§ **Exercise objective**
Search the data for lines holding the word "specialize". State how many there are, and nothing else.

§ **Data for the task**
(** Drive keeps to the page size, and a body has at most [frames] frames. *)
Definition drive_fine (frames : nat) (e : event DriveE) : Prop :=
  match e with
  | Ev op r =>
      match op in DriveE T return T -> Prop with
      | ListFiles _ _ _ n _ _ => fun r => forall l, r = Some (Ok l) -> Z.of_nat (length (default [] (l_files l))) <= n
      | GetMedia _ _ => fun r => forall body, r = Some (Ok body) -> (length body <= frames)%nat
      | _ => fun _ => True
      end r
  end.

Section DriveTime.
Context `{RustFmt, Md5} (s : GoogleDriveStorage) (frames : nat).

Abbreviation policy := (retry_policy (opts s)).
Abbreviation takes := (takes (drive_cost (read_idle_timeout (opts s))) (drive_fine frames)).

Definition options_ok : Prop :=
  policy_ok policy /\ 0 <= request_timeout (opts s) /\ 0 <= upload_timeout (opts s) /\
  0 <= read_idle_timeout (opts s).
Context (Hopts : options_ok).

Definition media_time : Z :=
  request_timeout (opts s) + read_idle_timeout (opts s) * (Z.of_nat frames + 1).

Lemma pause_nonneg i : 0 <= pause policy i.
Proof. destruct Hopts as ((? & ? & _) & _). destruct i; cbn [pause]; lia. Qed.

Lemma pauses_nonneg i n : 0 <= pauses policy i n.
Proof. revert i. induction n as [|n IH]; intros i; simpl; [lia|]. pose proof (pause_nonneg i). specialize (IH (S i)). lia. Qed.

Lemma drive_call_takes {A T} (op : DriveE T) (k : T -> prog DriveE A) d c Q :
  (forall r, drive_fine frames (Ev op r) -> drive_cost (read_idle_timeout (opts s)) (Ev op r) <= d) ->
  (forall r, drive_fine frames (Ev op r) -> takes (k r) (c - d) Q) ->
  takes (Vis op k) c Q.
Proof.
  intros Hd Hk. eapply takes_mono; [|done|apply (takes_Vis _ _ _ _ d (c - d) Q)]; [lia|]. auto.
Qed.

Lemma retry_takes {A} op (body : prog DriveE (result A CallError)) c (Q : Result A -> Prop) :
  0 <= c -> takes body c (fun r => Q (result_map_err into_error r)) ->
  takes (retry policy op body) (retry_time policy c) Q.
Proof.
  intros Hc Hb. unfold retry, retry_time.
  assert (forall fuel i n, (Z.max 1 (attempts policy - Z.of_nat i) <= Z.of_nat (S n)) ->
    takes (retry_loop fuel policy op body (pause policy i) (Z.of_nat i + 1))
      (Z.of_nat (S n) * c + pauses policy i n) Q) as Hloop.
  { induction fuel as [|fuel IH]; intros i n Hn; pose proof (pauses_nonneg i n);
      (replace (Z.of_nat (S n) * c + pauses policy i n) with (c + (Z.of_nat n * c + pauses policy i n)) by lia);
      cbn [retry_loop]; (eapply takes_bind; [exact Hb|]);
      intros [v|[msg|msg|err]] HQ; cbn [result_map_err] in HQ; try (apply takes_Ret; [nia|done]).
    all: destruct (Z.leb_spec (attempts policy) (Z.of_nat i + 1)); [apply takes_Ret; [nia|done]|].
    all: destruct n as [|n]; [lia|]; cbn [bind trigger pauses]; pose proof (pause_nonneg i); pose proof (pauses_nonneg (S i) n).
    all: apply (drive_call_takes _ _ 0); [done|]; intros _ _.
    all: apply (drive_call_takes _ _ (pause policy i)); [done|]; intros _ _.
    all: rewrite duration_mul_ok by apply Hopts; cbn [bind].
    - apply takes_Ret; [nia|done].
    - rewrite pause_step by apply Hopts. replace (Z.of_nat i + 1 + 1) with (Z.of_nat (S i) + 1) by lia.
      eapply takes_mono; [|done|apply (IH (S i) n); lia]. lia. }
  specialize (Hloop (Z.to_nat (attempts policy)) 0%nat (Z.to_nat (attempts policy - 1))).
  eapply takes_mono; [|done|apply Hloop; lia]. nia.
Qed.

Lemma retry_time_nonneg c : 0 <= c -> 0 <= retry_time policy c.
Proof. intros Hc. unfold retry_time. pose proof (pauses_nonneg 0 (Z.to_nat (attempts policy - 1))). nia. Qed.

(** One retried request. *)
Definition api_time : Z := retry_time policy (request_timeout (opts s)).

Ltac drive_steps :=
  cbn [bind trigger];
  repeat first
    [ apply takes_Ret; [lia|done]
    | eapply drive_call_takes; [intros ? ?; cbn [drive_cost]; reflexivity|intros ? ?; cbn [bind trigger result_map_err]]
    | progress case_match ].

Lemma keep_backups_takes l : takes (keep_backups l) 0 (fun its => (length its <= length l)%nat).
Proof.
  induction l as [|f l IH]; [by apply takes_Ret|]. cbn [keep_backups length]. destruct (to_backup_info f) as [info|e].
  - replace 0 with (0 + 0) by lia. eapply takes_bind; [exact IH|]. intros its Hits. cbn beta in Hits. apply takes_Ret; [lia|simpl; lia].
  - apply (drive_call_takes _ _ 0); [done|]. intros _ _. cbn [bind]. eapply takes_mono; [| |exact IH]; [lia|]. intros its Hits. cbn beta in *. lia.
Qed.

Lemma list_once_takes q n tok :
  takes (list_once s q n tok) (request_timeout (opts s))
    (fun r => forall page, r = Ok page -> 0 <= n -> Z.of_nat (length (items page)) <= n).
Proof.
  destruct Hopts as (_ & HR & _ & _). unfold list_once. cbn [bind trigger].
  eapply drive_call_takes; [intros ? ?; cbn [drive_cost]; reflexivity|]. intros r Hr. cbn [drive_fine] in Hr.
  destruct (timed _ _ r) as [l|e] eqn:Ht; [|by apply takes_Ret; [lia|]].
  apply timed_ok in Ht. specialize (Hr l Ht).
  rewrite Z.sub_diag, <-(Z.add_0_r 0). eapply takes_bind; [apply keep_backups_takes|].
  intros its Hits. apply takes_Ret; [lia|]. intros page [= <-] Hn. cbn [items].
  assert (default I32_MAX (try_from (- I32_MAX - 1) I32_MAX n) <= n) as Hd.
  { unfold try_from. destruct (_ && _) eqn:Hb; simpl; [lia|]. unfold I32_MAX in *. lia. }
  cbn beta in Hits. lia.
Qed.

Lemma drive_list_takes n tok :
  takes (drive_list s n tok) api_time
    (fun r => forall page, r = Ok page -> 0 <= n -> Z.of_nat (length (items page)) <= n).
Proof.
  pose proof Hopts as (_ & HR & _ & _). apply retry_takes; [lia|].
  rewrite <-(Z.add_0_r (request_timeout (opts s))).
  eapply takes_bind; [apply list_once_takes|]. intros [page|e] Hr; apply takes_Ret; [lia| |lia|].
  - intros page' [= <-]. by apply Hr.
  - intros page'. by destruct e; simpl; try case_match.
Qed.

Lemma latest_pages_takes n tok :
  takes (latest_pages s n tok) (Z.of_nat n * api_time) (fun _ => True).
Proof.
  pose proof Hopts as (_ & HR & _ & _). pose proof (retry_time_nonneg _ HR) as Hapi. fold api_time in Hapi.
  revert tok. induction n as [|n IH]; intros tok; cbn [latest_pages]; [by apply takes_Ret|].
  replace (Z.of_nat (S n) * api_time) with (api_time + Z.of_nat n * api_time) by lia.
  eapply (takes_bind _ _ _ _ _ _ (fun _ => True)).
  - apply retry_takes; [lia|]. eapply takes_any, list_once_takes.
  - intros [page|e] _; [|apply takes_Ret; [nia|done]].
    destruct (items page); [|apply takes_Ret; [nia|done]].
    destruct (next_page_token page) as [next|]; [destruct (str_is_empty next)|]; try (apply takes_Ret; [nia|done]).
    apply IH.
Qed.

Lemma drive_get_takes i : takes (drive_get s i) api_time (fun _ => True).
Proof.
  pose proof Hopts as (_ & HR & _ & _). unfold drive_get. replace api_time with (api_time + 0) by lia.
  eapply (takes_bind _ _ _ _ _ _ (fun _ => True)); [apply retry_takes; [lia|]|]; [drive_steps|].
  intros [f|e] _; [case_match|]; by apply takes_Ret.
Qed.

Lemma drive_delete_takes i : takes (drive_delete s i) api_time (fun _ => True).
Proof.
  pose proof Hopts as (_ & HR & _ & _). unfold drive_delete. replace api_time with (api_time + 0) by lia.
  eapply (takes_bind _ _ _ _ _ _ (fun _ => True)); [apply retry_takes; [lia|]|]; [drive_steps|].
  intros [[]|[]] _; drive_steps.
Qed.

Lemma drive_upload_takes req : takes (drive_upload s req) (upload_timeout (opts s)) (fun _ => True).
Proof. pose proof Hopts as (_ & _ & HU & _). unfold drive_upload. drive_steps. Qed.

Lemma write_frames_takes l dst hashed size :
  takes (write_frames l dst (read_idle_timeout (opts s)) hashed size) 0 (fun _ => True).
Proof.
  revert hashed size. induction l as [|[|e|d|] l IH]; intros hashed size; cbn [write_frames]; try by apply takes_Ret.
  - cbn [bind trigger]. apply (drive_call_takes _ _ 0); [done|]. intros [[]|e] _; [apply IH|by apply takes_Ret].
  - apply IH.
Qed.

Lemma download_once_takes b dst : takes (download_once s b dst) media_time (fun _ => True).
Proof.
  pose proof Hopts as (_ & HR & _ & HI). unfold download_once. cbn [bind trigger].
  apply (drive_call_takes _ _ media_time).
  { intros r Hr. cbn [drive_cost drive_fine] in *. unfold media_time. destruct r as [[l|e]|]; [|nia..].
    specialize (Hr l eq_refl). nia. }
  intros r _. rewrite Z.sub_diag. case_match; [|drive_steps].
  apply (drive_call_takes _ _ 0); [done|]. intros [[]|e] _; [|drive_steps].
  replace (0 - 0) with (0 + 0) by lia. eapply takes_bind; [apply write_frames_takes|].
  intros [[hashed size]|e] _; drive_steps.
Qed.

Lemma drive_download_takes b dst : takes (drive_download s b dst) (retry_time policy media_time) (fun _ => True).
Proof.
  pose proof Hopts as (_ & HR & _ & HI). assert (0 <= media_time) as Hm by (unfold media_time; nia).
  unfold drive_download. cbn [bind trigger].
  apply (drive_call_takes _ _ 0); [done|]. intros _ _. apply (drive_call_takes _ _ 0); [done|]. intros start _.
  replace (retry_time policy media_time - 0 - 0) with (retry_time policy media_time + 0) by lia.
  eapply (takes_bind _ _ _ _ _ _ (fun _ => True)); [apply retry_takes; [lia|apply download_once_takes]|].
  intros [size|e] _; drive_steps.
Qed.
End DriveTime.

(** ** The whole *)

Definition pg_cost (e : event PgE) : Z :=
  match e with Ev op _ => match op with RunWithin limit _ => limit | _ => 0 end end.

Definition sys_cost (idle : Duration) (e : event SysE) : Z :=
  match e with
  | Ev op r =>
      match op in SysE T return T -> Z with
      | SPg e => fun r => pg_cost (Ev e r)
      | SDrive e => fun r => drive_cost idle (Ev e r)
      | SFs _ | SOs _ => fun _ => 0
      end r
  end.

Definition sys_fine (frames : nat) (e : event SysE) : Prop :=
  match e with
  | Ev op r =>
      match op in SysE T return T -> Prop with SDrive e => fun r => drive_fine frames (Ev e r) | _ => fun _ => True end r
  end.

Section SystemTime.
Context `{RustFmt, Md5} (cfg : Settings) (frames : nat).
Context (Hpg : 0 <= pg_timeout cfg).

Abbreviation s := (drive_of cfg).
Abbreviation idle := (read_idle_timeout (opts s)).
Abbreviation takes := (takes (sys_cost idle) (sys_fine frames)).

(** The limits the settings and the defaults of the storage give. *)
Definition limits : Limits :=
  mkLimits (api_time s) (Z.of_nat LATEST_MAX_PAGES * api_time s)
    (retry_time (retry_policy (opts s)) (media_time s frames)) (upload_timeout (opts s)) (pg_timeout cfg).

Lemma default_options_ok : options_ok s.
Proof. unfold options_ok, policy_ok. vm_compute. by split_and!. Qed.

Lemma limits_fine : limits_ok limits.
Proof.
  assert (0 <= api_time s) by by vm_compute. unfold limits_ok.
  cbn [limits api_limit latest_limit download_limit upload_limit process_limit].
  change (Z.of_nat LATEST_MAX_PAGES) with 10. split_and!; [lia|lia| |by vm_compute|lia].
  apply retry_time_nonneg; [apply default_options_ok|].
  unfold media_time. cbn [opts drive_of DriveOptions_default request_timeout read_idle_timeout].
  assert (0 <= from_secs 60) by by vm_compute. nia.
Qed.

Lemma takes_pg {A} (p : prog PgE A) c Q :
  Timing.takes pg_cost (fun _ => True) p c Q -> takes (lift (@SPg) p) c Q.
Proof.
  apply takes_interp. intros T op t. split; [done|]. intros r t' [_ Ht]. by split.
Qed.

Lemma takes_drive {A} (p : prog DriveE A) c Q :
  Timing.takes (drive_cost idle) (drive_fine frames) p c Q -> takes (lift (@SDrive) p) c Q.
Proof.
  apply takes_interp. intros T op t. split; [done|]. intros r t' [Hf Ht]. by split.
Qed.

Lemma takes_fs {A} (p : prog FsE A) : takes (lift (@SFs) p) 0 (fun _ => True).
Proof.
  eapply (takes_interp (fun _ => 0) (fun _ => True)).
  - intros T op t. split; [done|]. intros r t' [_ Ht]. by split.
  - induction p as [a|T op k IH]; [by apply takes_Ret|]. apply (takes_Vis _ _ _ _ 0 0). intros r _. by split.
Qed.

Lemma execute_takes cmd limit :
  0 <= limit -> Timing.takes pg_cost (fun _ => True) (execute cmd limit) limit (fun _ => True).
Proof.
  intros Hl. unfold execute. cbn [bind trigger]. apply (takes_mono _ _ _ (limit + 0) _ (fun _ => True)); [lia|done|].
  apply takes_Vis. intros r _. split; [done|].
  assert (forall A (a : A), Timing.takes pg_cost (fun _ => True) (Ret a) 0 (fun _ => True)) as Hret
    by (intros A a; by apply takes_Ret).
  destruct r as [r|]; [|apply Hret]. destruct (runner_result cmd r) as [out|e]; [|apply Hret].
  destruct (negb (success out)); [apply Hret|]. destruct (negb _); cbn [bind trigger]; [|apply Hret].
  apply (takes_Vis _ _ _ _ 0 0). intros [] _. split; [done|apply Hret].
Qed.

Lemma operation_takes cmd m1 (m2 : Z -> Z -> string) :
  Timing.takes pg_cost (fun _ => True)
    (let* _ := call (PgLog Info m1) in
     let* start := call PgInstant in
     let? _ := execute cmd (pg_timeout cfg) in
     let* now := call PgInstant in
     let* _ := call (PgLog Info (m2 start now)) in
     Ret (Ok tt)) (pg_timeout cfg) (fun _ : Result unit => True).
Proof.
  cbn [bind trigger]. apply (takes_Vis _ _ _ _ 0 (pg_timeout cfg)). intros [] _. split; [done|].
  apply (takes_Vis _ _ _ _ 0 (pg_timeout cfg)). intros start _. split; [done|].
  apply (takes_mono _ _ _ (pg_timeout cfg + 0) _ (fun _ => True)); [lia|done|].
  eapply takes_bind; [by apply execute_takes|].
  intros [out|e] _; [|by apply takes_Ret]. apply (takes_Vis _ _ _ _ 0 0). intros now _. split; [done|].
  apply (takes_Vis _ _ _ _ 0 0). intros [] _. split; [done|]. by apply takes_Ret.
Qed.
...
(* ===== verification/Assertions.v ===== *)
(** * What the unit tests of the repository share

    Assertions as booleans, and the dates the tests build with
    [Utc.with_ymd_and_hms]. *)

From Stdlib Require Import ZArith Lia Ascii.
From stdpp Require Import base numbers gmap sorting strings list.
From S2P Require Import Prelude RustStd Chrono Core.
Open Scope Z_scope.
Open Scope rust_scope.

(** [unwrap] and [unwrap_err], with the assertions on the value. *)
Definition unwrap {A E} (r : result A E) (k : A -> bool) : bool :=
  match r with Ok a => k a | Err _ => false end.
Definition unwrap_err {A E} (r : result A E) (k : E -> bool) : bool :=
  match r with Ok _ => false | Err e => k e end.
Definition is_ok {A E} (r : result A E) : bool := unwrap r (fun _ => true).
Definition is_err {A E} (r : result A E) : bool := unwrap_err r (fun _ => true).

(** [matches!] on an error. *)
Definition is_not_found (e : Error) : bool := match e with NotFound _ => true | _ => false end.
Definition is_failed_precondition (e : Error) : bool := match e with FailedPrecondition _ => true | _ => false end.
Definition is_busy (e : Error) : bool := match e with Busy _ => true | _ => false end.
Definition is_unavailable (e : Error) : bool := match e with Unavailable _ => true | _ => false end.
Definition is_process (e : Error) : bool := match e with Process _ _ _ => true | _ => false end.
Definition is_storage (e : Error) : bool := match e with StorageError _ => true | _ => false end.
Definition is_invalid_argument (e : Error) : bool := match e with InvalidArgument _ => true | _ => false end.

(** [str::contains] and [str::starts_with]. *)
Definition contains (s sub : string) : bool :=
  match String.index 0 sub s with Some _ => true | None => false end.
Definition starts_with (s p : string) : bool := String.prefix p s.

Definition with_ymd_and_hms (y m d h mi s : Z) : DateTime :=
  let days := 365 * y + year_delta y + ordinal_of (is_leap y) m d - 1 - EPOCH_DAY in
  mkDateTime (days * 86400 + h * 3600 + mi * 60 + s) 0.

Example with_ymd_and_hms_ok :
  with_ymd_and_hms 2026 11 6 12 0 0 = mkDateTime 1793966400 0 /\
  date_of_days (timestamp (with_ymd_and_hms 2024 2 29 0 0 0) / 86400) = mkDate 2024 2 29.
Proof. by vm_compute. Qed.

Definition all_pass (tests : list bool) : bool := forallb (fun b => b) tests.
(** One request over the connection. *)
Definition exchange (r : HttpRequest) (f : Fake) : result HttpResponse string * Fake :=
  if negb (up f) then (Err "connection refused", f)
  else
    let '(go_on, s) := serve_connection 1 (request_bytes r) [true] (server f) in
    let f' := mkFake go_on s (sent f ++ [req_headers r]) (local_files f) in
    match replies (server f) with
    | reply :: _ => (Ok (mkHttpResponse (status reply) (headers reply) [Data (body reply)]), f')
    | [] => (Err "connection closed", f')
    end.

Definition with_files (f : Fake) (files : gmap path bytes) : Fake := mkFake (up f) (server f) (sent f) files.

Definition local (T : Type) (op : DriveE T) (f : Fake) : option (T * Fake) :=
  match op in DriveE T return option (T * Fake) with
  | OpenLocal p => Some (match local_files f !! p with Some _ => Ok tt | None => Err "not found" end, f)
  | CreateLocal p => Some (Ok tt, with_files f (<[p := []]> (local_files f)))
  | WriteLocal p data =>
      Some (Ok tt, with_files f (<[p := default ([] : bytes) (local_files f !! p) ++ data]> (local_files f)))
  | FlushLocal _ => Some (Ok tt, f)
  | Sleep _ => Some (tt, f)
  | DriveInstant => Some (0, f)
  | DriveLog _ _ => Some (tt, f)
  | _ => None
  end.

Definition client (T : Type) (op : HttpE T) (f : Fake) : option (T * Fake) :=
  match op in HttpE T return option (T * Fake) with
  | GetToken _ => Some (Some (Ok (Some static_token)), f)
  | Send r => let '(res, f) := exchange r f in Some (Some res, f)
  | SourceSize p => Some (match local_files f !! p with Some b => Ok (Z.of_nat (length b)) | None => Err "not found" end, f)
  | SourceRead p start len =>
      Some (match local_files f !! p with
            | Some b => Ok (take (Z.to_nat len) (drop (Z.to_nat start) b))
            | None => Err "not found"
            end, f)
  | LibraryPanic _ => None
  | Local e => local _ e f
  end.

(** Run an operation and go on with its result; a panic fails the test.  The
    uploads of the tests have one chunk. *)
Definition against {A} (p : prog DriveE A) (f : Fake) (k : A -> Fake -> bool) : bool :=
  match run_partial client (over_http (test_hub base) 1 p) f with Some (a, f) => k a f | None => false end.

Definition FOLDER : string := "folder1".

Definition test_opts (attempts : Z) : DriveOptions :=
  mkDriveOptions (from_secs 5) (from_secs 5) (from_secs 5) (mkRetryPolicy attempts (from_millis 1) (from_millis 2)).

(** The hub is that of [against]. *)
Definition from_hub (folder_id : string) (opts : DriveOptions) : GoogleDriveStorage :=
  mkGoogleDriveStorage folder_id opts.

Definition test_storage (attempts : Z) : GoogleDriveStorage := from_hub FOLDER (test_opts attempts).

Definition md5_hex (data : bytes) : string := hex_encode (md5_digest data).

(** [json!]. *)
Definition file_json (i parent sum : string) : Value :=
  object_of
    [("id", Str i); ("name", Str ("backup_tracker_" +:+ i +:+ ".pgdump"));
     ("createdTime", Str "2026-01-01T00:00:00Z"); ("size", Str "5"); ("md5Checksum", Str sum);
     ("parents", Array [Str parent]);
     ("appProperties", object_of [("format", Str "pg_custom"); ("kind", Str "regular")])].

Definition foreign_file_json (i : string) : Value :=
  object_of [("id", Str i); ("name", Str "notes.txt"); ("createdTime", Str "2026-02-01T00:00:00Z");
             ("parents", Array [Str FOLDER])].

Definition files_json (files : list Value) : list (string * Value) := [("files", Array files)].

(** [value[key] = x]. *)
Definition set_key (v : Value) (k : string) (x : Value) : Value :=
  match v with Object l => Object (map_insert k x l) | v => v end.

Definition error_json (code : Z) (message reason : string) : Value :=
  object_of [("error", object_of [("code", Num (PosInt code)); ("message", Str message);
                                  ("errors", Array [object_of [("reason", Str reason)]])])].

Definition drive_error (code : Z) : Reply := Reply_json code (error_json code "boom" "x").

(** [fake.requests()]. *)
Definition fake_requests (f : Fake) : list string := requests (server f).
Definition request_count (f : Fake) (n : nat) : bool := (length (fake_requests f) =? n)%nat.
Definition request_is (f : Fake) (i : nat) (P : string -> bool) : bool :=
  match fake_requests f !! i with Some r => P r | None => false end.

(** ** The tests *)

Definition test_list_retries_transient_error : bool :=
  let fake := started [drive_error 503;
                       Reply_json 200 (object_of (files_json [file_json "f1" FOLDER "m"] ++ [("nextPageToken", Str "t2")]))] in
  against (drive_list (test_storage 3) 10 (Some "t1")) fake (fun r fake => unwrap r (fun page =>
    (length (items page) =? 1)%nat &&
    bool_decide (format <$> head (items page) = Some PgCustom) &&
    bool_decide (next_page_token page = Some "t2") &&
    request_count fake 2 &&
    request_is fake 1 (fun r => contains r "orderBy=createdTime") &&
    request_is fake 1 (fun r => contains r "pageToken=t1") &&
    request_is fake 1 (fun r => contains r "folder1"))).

§ **Output below**
4